Cuando piensas en soltar, no solo pierdes a la persona. Pierdes el rol. Pierdes la rutina. Pierdes lo conocido.
Y si ese miedo al vacío es más grande que el dolor de la relación, el cerebro encuentra formas de justificar quedarse.
Compensar y justificar
“Esto me hace daño… pero por otro lado tiene estas cosas buenas.”
Intentar balancear los aspectos negativos con los positivos parece racional.
Pero no resuelve el problema de fondo — que no hay comunicación sana, que el comportamiento dañino se repite, que algo fundamental no funciona.
El balance puede volverse peligroso porque nos mantiene en relaciones que nos dañan con la ilusión de que lo estamos evaluando con objetividad.
Esperar el cambio que no llega
“¿Y si esta vez sí cambia?”
Lo que más predice el comportamiento de una persona son sus comportamientos anteriores.
Si alguien ha sido infiel una, dos, tres veces, la predicción más realista no es que esta vez será diferente.
Es que el patrón continuará mientras no haya un trabajo real y sostenido.
Quedarse esperando ese cambio es aplazar la responsabilidad de tomar una decisión.
El miedo a ser responsable de tu propia felicidad
Cuando sueltas, ya no puedes culpar a la otra persona de tu tristeza.
Ahora te toca a ti. Levantarte. Tomar decisiones. Pasar por el duelo. Hacerte cargo.
Y eso puede dar mucho miedo. A veces más miedo que el dolor de la relación misma.
Ver: Construyendo amor propio y autoaceptación
Cómo empezar a soltar aunque no quieras: Está bien soltar aunque todavía le ames
Soltar no es una decisión de un día para otro. No es levantarse un día y decir “suelto” y ya.

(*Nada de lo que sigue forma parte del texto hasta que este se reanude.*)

Record passed (w w' : io_worker) (k : nat) (l : list Z) : Prop := {
  ps_visited : forall i e, l !! i = Some e -> w'.(work_queue) e = visited (clock (k + i)) (w.(work_queue) e);
  ps_others : forall e, e ∉ l -> w'.(work_queue) e = w.(work_queue) e;
  ps_latest : w'.(latest_nsecs) = match l with [] => w.(latest_nsecs) | _ => clock (k + length l - 1) end
}.

Lemma pass_loop_ok fuel w io free l k :
  (length l < fuel)%nat -> represents w io free -> NoDup l -> (forall e, e ∈ l -> e ∈ io) ->
  next_chain w.(work_queue) l NIL ->
  exists w', pass_loop clock callback perform fuel w (hd NIL l) k = Ok (w', pass_events w.(work_queue) k l) /\
    represents w' io free /\ passed w w' k l.
Proof.
  revert w l k. induction fuel as [|fuel IH]; intros w l k Hf R N In C; [lia|]. cbn [pass_loop].
  destruct l as [|e l]; cbn [hd].
  { rewrite Z.eqb_refl. exists w. split; [done|]. split; [done|]. by split. }
  assert (He : in_queue e) by (apply (rp_in_io _ _ _ e R), In; by left).
  rewrite (proj2 (Z.eqb_neq _ _) (not_nil _ He)). destruct C as [C1 C2]. apply NoDup_cons in N as [Ne N].
  destruct (visit_ok w e (clock k) He) as (w1 & -> & V); [by apply (rp_no_cb _ _ _ R)|].
  cbn [mbind result_mbind result_bind]. rewrite entry_ok by done. cbn [mbind result_mbind result_bind].
  pose proof (visit_represents _ _ _ _ _ _ R He V) as R1. destruct V as [V1 V2 V3].
  destruct (visited_links (clock k) (work_queue w e)) as (L1 & _). rewrite V1, L1, C1.
  assert (S1 : forall y, y ∈ l -> w1.(work_queue) y = w.(work_queue) y) by (intros y Hy; apply V2; by intros ->).
  destruct (IH w1 l (S k)) as (w' & -> & R' & P); [cbn in Hf; lia|done|done| | |].
  - intros y Hy. apply In. by right.
  - eapply next_chain_ext; [|exact C2]. intros y Hy. by rewrite S1.
  - cbn [mbind result_mbind result_bind]. exists w'. cbn [pass_events].
    rewrite (pass_events_ext _ _ _ _ S1). split; [done|]. split; [done|]. destruct P as [P1 P2 P3]. split.
    + intros [|i] y Hy; cbn in Hy.
      * injection Hy as <-. rewrite P2, V1, Nat.add_0_r by done. done.
      * rewrite (P1 i y Hy), S1 by (by eapply list_elem_of_lookup_2). do 2 f_equal. lia.
    + intros y Hy. rewrite not_elem_of_cons in Hy. rewrite P2, V2 by tauto. done.
    + rewrite P3. destruct l; cbn.
      * rewrite V3. cbn. f_equal. lia.
      * f_equal. lia.
Qed.

End pass.

(** ** Order *)

(** The time from which a request is out of order with another one: all that is
    due counts as equal. *)
Definition due_time (w : io_worker) (e : Z) : Z :=
  Z.max w.(latest_nsecs) (w.(work_queue) e).(nsecs_target).

Definition in_order (w : io_worker) (io : list Z) : Prop :=
  StronglySorted (fun a b => due_time w a <= due_time w b) io.

Lemma in_order_ext w w' io :
  (forall e, e ∈ io -> (w'.(work_queue) e).(nsecs_target) = (w.(work_queue) e).(nsecs_target)) ->
  w.(latest_nsecs) <= w'.(latest_nsecs) -> in_order w io -> in_order w' io.
Proof.
  intros S L. unfold in_order. induction 1 as [|a l H IH F]; constructor.
  - apply IH. intros e He. apply S. by right.
  - rewrite Forall_forall in F |- *. intros b Hb. specialize (F b Hb).
    unfold due_time in *. rewrite (S a) by (by left). rewrite (S b) by (by right). lia.
Qed.

Lemma in_order_app w l1 l2 :
  in_order w (l1 ++ l2) <-> in_order w l1 /\ in_order w l2 /\
    forall a b, a ∈ l1 -> b ∈ l2 -> due_time w a <= due_time w b.
Proof.
  unfold in_order. induction l1 as [|x l1 IH]; cbn [app].
  { split; [|tauto]. intros H. split; [constructor|]. split; [done|]. intros a b Ha. by apply elem_of_nil in Ha. }
  split.
  - intros H. apply StronglySorted_inv in H as [H F]. apply IH in H as (H1 & H2 & H3).
    rewrite Forall_forall in F. split; [|split; [done|]].
    + constructor; [done|]. apply Forall_forall. intros y Hy. apply F, elem_of_app. by left.
    + intros a b Ha Hb. apply elem_of_cons in Ha as [->|Ha]; [|by apply H3].
      apply F, elem_of_app. by right.
  - intros (H1 & H2 & H3). apply StronglySorted_inv in H1 as [H1 F]. constructor.
    + apply IH. split; [done|]. split; [done|]. intros a b Ha. apply H3. by right.
    + rewrite Forall_forall in F |- *. intros y Hy. apply elem_of_app in Hy as [Hy|Hy]; [by apply F|].
      apply H3; [by left|done].
Qed.

Lemma in_order_last w l a : in_order w l -> a ∈ l -> due_time w a <= due_time w (last_of NIL l).
Proof.
  intros H Ha. destruct l as [|c l _] using rev_ind; [by apply elem_of_nil in Ha|].
  rewrite last_of_snoc. apply in_order_app in H as (_ & _ & H). apply elem_of_app in Ha as [Ha|Ha].
  - apply H; [done|by left].
  - apply list_elem_of_singleton in Ha. by subst.
Qed.

Lemma enqueued_in_order w w' fill io free e l1 l2 :
  e ∉ io -> in_order w io -> enqueued w w' fill io free e l1 l2 -> in_order w' (l1 ++ e :: l2).
Proof.
  intros Hn H [-> [F L] _ Te To Tl].
  assert (S : forall y, y ∈ l1 ++ l2 -> due_time w' y = due_time w y).
  { intros y Hy. unfold due_time. rewrite Tl. f_equal. apply body_target, To. by intros ->. }
  assert (Ee : due_time w' e = Z.max w.(latest_nsecs) (fill (w.(work_queue) e)).(nsecs_target)).
  { unfold due_time. rewrite Tl. f_equal. by apply body_target. }
  apply in_order_ext with (w' := w') in H; [|intros y Hy; apply body_target, To; by intros ->|lia].
  apply in_order_app in H as (H1 & H2 & H3). apply in_order_app. split; [done|]. split.
  - constructor; [done|]. rewrite Forall_forall in F |- *. intros y Hy. rewrite Ee, S by set_solver.
    specialize (F y Hy). unfold due_time. lia.
  - intros a b Ha Hb. apply elem_of_cons in Hb as [->|Hb]; [|by apply H3].
    etransitivity; [by apply (in_order_last w' l1)|]. rewrite Ee, S.
    + assert (l1 <> []) by (by destruct l1; [apply elem_of_nil in Ha|]). specialize (L ltac:(done)).
      unfold due_time. lia.
    + apply elem_of_app. left. apply last_of_in. by intros ->; apply elem_of_nil in Ha.
Qed.

(** ** The dispatcher and the worker, interleaved *)

(** What may happen to a work queue.  The callback requests of the program
    report to no other entry, and the clock does not go back. *)
Inductive step : io_worker -> io_worker -> Prop :=
| step_host w sq cq entry cid target st cb o w' :
    __enqueue_io_req w sq cq entry cid target st cb = Ok (o, w') -> step w w'
| step_release w sq target buf o w' :
    schedule_internal_operation w sq target buf = Ok (o, w') -> step w w'
| step_callback w sq ppa cb o w' :
    schedule_internal_operation_cb w sq ppa cb None = Ok (o, w') -> step w w'
| step_reclaim w w' : reclaim w = Ok w' -> step w w'
| step_visit w callback perform e now evs w' :
    in_queue e -> w.(latest_nsecs) <= now ->
    visit callback perform w e now = Ok (w', evs) -> step w w'.

Definition queue_inv (w : io_worker) : Prop :=
  exists io free, represents w io free /\ in_order w io.

Lemma next_chain_seq q i n z :
  (forall j, i <= j < i + Z.of_nat n -> (q j).(next) = if j =? i + Z.of_nat n - 1 then z else j + 1) ->
  next_chain q (seqZ i (Z.of_nat n)) z.
Proof.
  revert i. induction n as [|n IH]; intros i H; [done|].
  rewrite seqZ_cons by lia. replace (Z.pred (Z.of_nat (S n))) with (Z.of_nat n) by lia. cbn [next_chain].
  split.
  - rewrite H by lia. destruct n as [|n].
    + by rewrite (proj2 (Z.eqb_eq _ _)) by lia.
    + rewrite (proj2 (Z.eqb_neq _ _)) by lia. rewrite seqZ_cons by lia. cbn. lia.
  - apply IH. intros j Hj. rewrite H by lia. repeat case_cmp; done || lia.
Qed.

Es la acumulación de pequeñas decisiones. De escogerme a mí, poco a poco, en los momentos donde me siento pequeña o poco a salvo.
Algo que me ayudó profundamente fue cambiar una pregunta:
En lugar de: “¿Qué necesita hacer él para que yo esté bien?”
Empecé a preguntarme: “¿Qué necesito yo hacer para estar bien?”
Parece un cambio pequeño. No lo es. Ese cambio de pregunta es el inicio de la responsabilidad sobre mi propia felicidad.
Y con el tiempo, esa responsabilidad va trayendo claridad sobre si la relación puede funcionar o no.
Leer: ¿Cómo superar una ruptura cuando todavía amar a la persona?
Soltar es de valientes: Está bien soltar aunque todavía le ames
Soltar cuando todavía amas es uno de los actos más difíciles y más valientes que existe.
No significa rendirse. No significa huir ante el primer desafío.
Significa reconocer, con honestidad, que no hay trabajo en equipo, que no hay apertura para mejorar, que el dolor ya es más grande que la esperanza.
Y decidir, desde ese lugar, que tú también mereces florecer.